O Brasil se urbanizou rapidamente, com mais de 50% de sua população vivendo em cidades em 1965, número que chegou a quase 87% – 183 milhões de pessoas – em 2018. A dispersão urbana é um problema generalizado no país, gerador de muitas ineficiências. Nas últimas duas décadas, foram os municípios com menos de 1 milhão de habitantes que apresentaram o maior crescimento populacional, e o seu desenvolvimento ocorreu principalmente a partir do espraiamento da mancha urbana. Somente no período de 2000 a 2014, as cidades do Brasil se expandiram em 1.603 km2, área superior à da cidade de São Paulo.
Reverter esse modelo de desenvolvimento urbano é uma oportunidade para estimular a economia e reduzir desigualdades, gerando emprego e renda pelo caminho. Um novo estudo elaborado com apoio do WRI Brasil e coordenado pela Coalition for Urban Transitions, uma coalisão formada por institutos de pesquisa, redes de cidades, investidores, empresas de infraestrutura e de consultoria estratégica, ONGs e redes de cidades nos cinco continentes, contribui para indicar ações capazes de destravar o potencial das cidades brasileiras na retomada verde.

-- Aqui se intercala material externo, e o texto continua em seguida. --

(** * TinyGolf: scanline rasterizer, chunk data and ball physics

    A shallow embedding of the parts of [rasterizer.py], [scene.py] and
    [bake_chunk_data.py] that the specification talks about, followed by the
    theorems that relate the specification to the code.

    Conventions of the embedding:
    - a Viper [int] is a signed 32-bit machine word (the target is a 32-bit
      microcontroller); it is a [Z] and every [+], [-], [*] and [<<] the
      source performs on such a word is wrapped by [i32];
    - Python's [//] and [%] are [Z.div] and [Z.modulo] (both floor), [>>] is
      [Z.shiftr] (arithmetic), [&], [|], [^] are [Z.land], [Z.lor], [Z.lxor];
    - an [array] or a raw pointer is a [list Z] read with [!!] and written
      with [<[ _ := _ ]>];
    - a method that can raise returns an [outcome], which keeps the state
      reached when the exception left the method. *)

From Stdlib Require Import ZArith Lia Bool String DecimalString.
From stdpp Require Import base list.

Local Open Scope Z_scope.

(** ** Machine words *)

(** Wrap-around of a signed 32-bit Viper integer. *)
Definition i32 (z : Z) : Z := (z + 0x80000000) mod 0x100000000 - 0x80000000.

Declare Scope i32_scope.
Delimit Scope i32_scope with i32.
Notation "a +! b" := (i32 (a + b)) (at level 50, left associativity) : Z_scope.
Notation "a -! b" := (i32 (a - b)) (at level 50, left associativity) : Z_scope.
Notation "a *! b" := (i32 (a * b)) (at level 40, left associativity) : Z_scope.
Notation "a <<! n" := (i32 (Z.shiftl a n)) (at level 35, no associativity) : Z_scope.

(** Python's [bool(x)] and [str(x)] of an integer. *)
Definition truthy (z : Z) : bool := negb (z =? 0).
Definition str_of_int (z : Z) : string := NilZero.string_of_int (Z.to_int z).

(** ** Rasterized lines ([rasterizer.py]) *)

Definition RL_FLAG_BIT_SCANLINE_HAS_ENDPOINT : Z := 0x1.
Definition RL_FLAG_BIT_DELTA_P_IS_POSITIVE : Z := 0x2.
Definition RL_FLAG_BIT_IS_PAST_EXIT : Z := 0x4.
Definition RL_FLAG_BIT_A_M_IS_A_P : Z := 0x8.
Definition RL_FLAG_BIT_CORRECT_ENDPOINTS : Z := 0x10.
Definition RL_FLAG_SHIFT_MASK_LAYER : Z := 5.
Definition RL_FLAG_ALL_BITS : Z := 0x1ff.

Definition RL_SP_BIAS : Z := 0x4000.
Definition RL_P_E_DONT_CORRECT : Z := 0x00007fff.
Definition RL_NUM_REGIONS : Z := 8.
Definition RL_REGION_UNUSED : Z := RL_NUM_REGIONS.

(** The eight 32-bit fields of one rasterized line, named after the index
    constants [I_RL_*] of the source. *)
Record RL : Type := mkRL {
  I_RL_SP : Z;          (* high 16: s; low 16: p *)
  I_RL_SP_B : Z;        (* high 16: s_b; low 16: p_b *)
  I_RL_SP_E : Z;        (* high 16: s_e; low 16: p_e *)
  I_RL_A : Z;
  I_RL_FLAGS : Z;
  I_RL_A_S_A_P : Z;     (* high 16: a_s; low 16: a_p *)
  I_RL_REGION_0_1 : Z;  (* high 16: r0; low 16: r1 *)
  I_RL_PAYLOAD_0_1 : Z  (* high 16: p0; low 16: p1 *)
}.

Definition set_SP (rl : RL) (v : Z) : RL :=
  mkRL v (I_RL_SP_B rl) (I_RL_SP_E rl) (I_RL_A rl) (I_RL_FLAGS rl)
       (I_RL_A_S_A_P rl) (I_RL_REGION_0_1 rl) (I_RL_PAYLOAD_0_1 rl).
Definition set_A (rl : RL) (v : Z) : RL :=
  mkRL (I_RL_SP rl) (I_RL_SP_B rl) (I_RL_SP_E rl) v (I_RL_FLAGS rl)
       (I_RL_A_S_A_P rl) (I_RL_REGION_0_1 rl) (I_RL_PAYLOAD_0_1 rl).
Definition set_FLAGS (rl : RL) (v : Z) : RL :=
  mkRL (I_RL_SP rl) (I_RL_SP_B rl) (I_RL_SP_E rl) (I_RL_A rl) v
       (I_RL_A_S_A_P rl) (I_RL_REGION_0_1 rl) (I_RL_PAYLOAD_0_1 rl).

(** [bool(rl[I_RL_FLAGS] & bit)] *)
Definition rl_flag (rl : RL) (bit : Z) : bool :=
  truthy (Z.land (I_RL_FLAGS rl) bit).

(** The working values [rl_init] computes by cases before it packs them. *)
Record rl_case : Type := mkCase {
  c_p : Z; c_a : Z; c_a_s : Z; c_a_p : Z;
  c_a_m_is_a_p : bool; c_correct_endpoints : bool; c_p_e : Z
}.

Definition rl_init_case (s_b p_b s_e p_e : Z) (is_past_exit : bool)
  : bool * rl_case :=
  let d_s := s_e -! s_b in
  let d_p0 := p_e -! p_b in
  let delta_p_is_positive := negb (d_p0 <? 0) in
  let d_p := if d_p0 <? 0 then 0 -! d_p0 else d_p0 in
  let is_steep := d_s <? d_p in
  (delta_p_is_positive,
   if d_s =? 0 then
     (* parallel to the scanline *)
     let p :=
       if is_past_exit
       then (if p_b <? p_e then p_e else p_b) +! 1
       else (if p_e <? p_b then p_e else p_b) in
     mkCase p 0 0 0 true false p_e
   else if is_steep then
     let p := if delta_p_is_positive then p_b else p_b +! 1 in
     let a := d_p in
     let a_s := 2 *! d_p in
     let a_p := 2 *! d_s in
     if (delta_p_is_positive && is_past_exit)
        || (negb delta_p_is_positive && negb is_past_exit)
     then
       let num_steps_p := (a / a_p) +! 1 in
       let a := a +! (a_s -! num_steps_p *! a_p) in
       if delta_p_is_positive
       then mkCase (p +! num_steps_p) a a_s a_p false true (p_e +! 1)
       else mkCase (p -! num_steps_p) a a_s a_p false true p_e
     else mkCase p a a_s a_p false false RL_P_E_DONT_CORRECT
   else
     let p := if is_past_exit then p_b +! 1 else p_b in
     mkCase p d_s (2 *! d_p) (2 *! d_s) true false RL_P_E_DONT_CORRECT).

(** The block of [rl_init] under the comment "Pack flags". *)
Definition rl_pack_flags (delta_p_is_positive is_past_exit a_m_is_a_p
                          correct_endpoints : bool) (mask_layer : Z) : Z :=
  let flags := RL_FLAG_BIT_SCANLINE_HAS_ENDPOINT in  (* always true upon init *)
  let flags := if delta_p_is_positive
               then Z.lor flags RL_FLAG_BIT_DELTA_P_IS_POSITIVE else flags in
  let flags := if is_past_exit
               then Z.lor flags RL_FLAG_BIT_IS_PAST_EXIT else flags in
  let flags := if a_m_is_a_p
               then Z.lor flags RL_FLAG_BIT_A_M_IS_A_P else flags in
  let flags := if correct_endpoints
               then Z.lor flags RL_FLAG_BIT_CORRECT_ENDPOINTS else flags in
  Z.lor flags (mask_layer <<! RL_FLAG_SHIFT_MASK_LAYER).

Definition rl_init (s_b p_b s_e p_e region0 region1 payload0 payload1
                    mask_layer : Z) (is_past_exit : bool) : RL :=
  let '(delta_p_is_positive, c) := rl_init_case s_b p_b s_e p_e is_past_exit in
  let flags := rl_pack_flags delta_p_is_positive is_past_exit (c_a_m_is_a_p c)
                 (c_correct_endpoints c) mask_layer in
  (* write the calculated values *)
  let sp := Z.lor (s_b <<! 16) (c_p c) in
  mkRL sp sp
       (Z.lor (s_e <<! 16) (c_p_e c))
       (c_a c)
       flags
       (Z.lor (c_a_s c <<! 16) (c_a_p c))
       (Z.lor (region0 <<! 16) region1)
       (Z.lor (payload0 <<! 16) payload1).

(** [(rl[I_RL_SP] ^ rl[I_RL_SP_E]) < 0x10000], the source's test for
    [s == s_e]. *)
Definition rl_at_s_e (rl : RL) : bool :=
  Z.lxor (I_RL_SP rl) (I_RL_SP_E rl) <? 0x10000.

(** The part [rl_seek_s_to] and [rl_increment_s] share word for word: step
    [p] as often as the accumulated [a] asks for. *)
Definition rl_step_p (rl : RL) (a_m a_p : Z) : RL :=
  if a_m <=? I_RL_A rl then
    let num_steps_p := ((I_RL_A rl -! a_m) / a_p) +! 1 in
    let rl := set_A rl (I_RL_A rl -! num_steps_p *! a_p) in
    if rl_flag rl RL_FLAG_BIT_DELTA_P_IS_POSITIVE
    then set_SP rl (I_RL_SP rl +! num_steps_p)
    else set_SP rl (I_RL_SP rl -! num_steps_p)
  else rl.

(** Likewise shared: the updates that depend on being at [s_e] or not. *)
Definition rl_mark_endpoint (rl : RL) (at_s_e : bool) : RL :=
  if at_s_e then
    let rl := set_FLAGS rl
                (Z.lor (I_RL_FLAGS rl) RL_FLAG_BIT_SCANLINE_HAS_ENDPOINT) in
    if rl_flag rl RL_FLAG_BIT_CORRECT_ENDPOINTS
    then set_SP rl (I_RL_SP_E rl) else rl
  else
    set_FLAGS rl
      (Z.land (I_RL_FLAGS rl)
         (Z.lxor RL_FLAG_ALL_BITS RL_FLAG_BIT_SCANLINE_HAS_ENDPOINT)).

Definition rl_increment_s (rl : RL) : RL :=
  if rl_at_s_e rl then rl else
  let a_s := Z.shiftr (I_RL_A_S_A_P rl) 16 in
  let a_p := Z.land (I_RL_A_S_A_P rl) 0xffff in
  let a_m := if rl_flag rl RL_FLAG_BIT_A_M_IS_A_P then a_p else a_s in
  let rl := set_A rl (I_RL_A rl +! a_s) in
  let rl := set_SP rl (I_RL_SP rl +! 0x10000) in
  let rl := rl_step_p rl a_m a_p in
  rl_mark_endpoint rl (rl_at_s_e rl).

(** The block of [rl_seek_s_to] under "Reset rl to state it had after
    rl_init if seeking backwards". *)
Definition rl_reset (rl : RL) (a_m a_s a_p : Z) : RL :=
  let rl := set_SP rl (I_RL_SP_B rl) in
  let rl := set_FLAGS rl (Z.lor (I_RL_FLAGS rl)
                            RL_FLAG_BIT_SCANLINE_HAS_ENDPOINT) in
  (* the initial a, corrected if needed *)
  let rl := set_A rl (Z.shiftr a_m 1) in
  if rl_flag rl RL_FLAG_BIT_CORRECT_ENDPOINTS then
    let n_p := (I_RL_A rl / a_p) +! 1 in
    set_A rl (I_RL_A rl +! (a_s -! n_p *! a_p))
  else rl.

(** The block of [rl_seek_s_to] under "Now rl is consistent for some
    s <= s_after <= s_e. Advance rl if needed." *)
Definition rl_advance (rl : RL) (s_after s_e a_m a_s a_p : Z) : RL :=
  let s_before := Z.shiftr (I_RL_SP rl) 16 in
  if s_before <? s_after then
    let num_steps_s := s_after -! s_before in
    let rl := set_A rl (I_RL_A rl +! num_steps_s *! a_s) in
    let rl := set_SP rl (I_RL_SP rl +! (num_steps_s <<! 16)) in
    let rl := rl_step_p rl a_m a_p in
    rl_mark_endpoint rl (s_after =? s_e)
  else rl.

Definition rl_seek_s_to (rl : RL) (s_after : Z) : RL :=
  let s_e := Z.shiftr (I_RL_SP_E rl) 16 in
  (* do nothing if trying to seek past scanline s_e *)
  if s_e <? s_after then rl else
  (* don't seek to before s_b *)
  let s_b := Z.shiftr (I_RL_SP_B rl) 16 in
  let s_after := if s_after <? s_b then s_b else s_after in
  let a_s := Z.shiftr (I_RL_A_S_A_P rl) 16 in
  let a_p := Z.land (I_RL_A_S_A_P rl) 0xffff in
  let a_m := if rl_flag rl RL_FLAG_BIT_A_M_IS_A_P then a_p else a_s in
  let rl :=
    if s_after <? Z.shiftr (I_RL_SP rl) 16
    then rl_reset rl a_m a_s a_p else rl in
  rl_advance rl s_after s_e a_m a_s a_p.

(** ** Outcomes of stateful code

    A method of one of the classes runs on the state of its object and on
    the console; it returns a value or raises, and in both cases leaves a
    state and a console behind. *)

Inductive exn : Type :=
| RuntimeError (msg : string)
| IndexError
| ZeroDivisionError
| OverflowError.

Inductive outcome (S A : Type) : Type :=
| Returns (a : A) (s : S) (console : list string)
| Raises (e : exn) (s : S) (console : list string).
Arguments Returns {S A} a s console.
Arguments Raises {S A} e s console.

Definition M (S A : Type) : Type := S -> list string -> outcome S A.

Definition ret {S A : Type} (a : A) : M S A := fun s c => Returns a s c.
Definition bind {S A B : Type} (m : M S A) (k : A -> M S B) : M S B :=
  fun s c =>
    match m s c with
    | Returns a s' c' => k a s' c'
    | Raises e s' c' => Raises e s' c'
    end.
Definition raise {S A : Type} (e : exn) : M S A := fun s c => Raises e s c.
Definition get {S : Type} : M S S := fun s c => Returns s s c.
Definition put {S : Type} (s : S) : M S unit := fun _ c => Returns tt s c.
Definition modify {S : Type} (f : S -> S) : M S unit :=
  fun s c => Returns tt (f s) c.
Definition print {S : Type} (line : string) : M S unit :=
  fun s c => Returns tt s (c ++ [line]).

Notation "x <- m ;; k" := (bind m (fun x => k))
  (at level 100, m at level 99, right associativity).
Notation "m ;;; k" := (bind m (fun _ => k))
  (at level 100, right associativity).

(** Run a method of a part of the state on that part. *)
Definition focus {S T A : Type} (proj : S -> T) (upd : S -> T -> S)
    (m : M T A) : M S A :=
  fun s c =>
    match m (proj s) c with
    | Returns a t c' => Returns a (upd s t) c'
    | Raises e t c' => Raises e (upd s t) c'
    end.

(** ** Arrays and raw pointers *)

(** An unchecked read or write through a Viper pointer. Inside the buffer
    it is the list cell; outside it touches memory the model does not
    hold: a read gives 0 and a write is dropped. *)
Definition peek (a : list Z) (i : Z) : Z :=
  if i <? 0 then 0 else default 0 (a !! Z.to_nat i).
Definition poke (a : list Z) (i : Z) (v : Z) : list Z :=
  if i <? 0 then a else <[Z.to_nat i := v]> a.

A modelagem econômica realizada no estudo mostrou que um cenário otimista de implementação de medidas de baixo carbono nos setores de construção civil, transportes e gestão de resíduos permitiria reduzir as emissões urbanas de GEE em 88% até 2050 em comparação ao cenário atual. Os investimentos adicionais necessários nesse cenário seriam de US$ 1,7 trilhão até 2050, e poderiam ser mais que compensados apenas pela economia de custos, gerando retorno acumulado com um valor presente líquido de US$ 369,7 bilhões até 2050. Além disso, poderiam gerar mais de 4,5 milhões de novos empregos até 2030.
Abaixo, listamos 6 estratégias que podem contribuir para tornar essa oportunidade urbana uma realidade no Brasil.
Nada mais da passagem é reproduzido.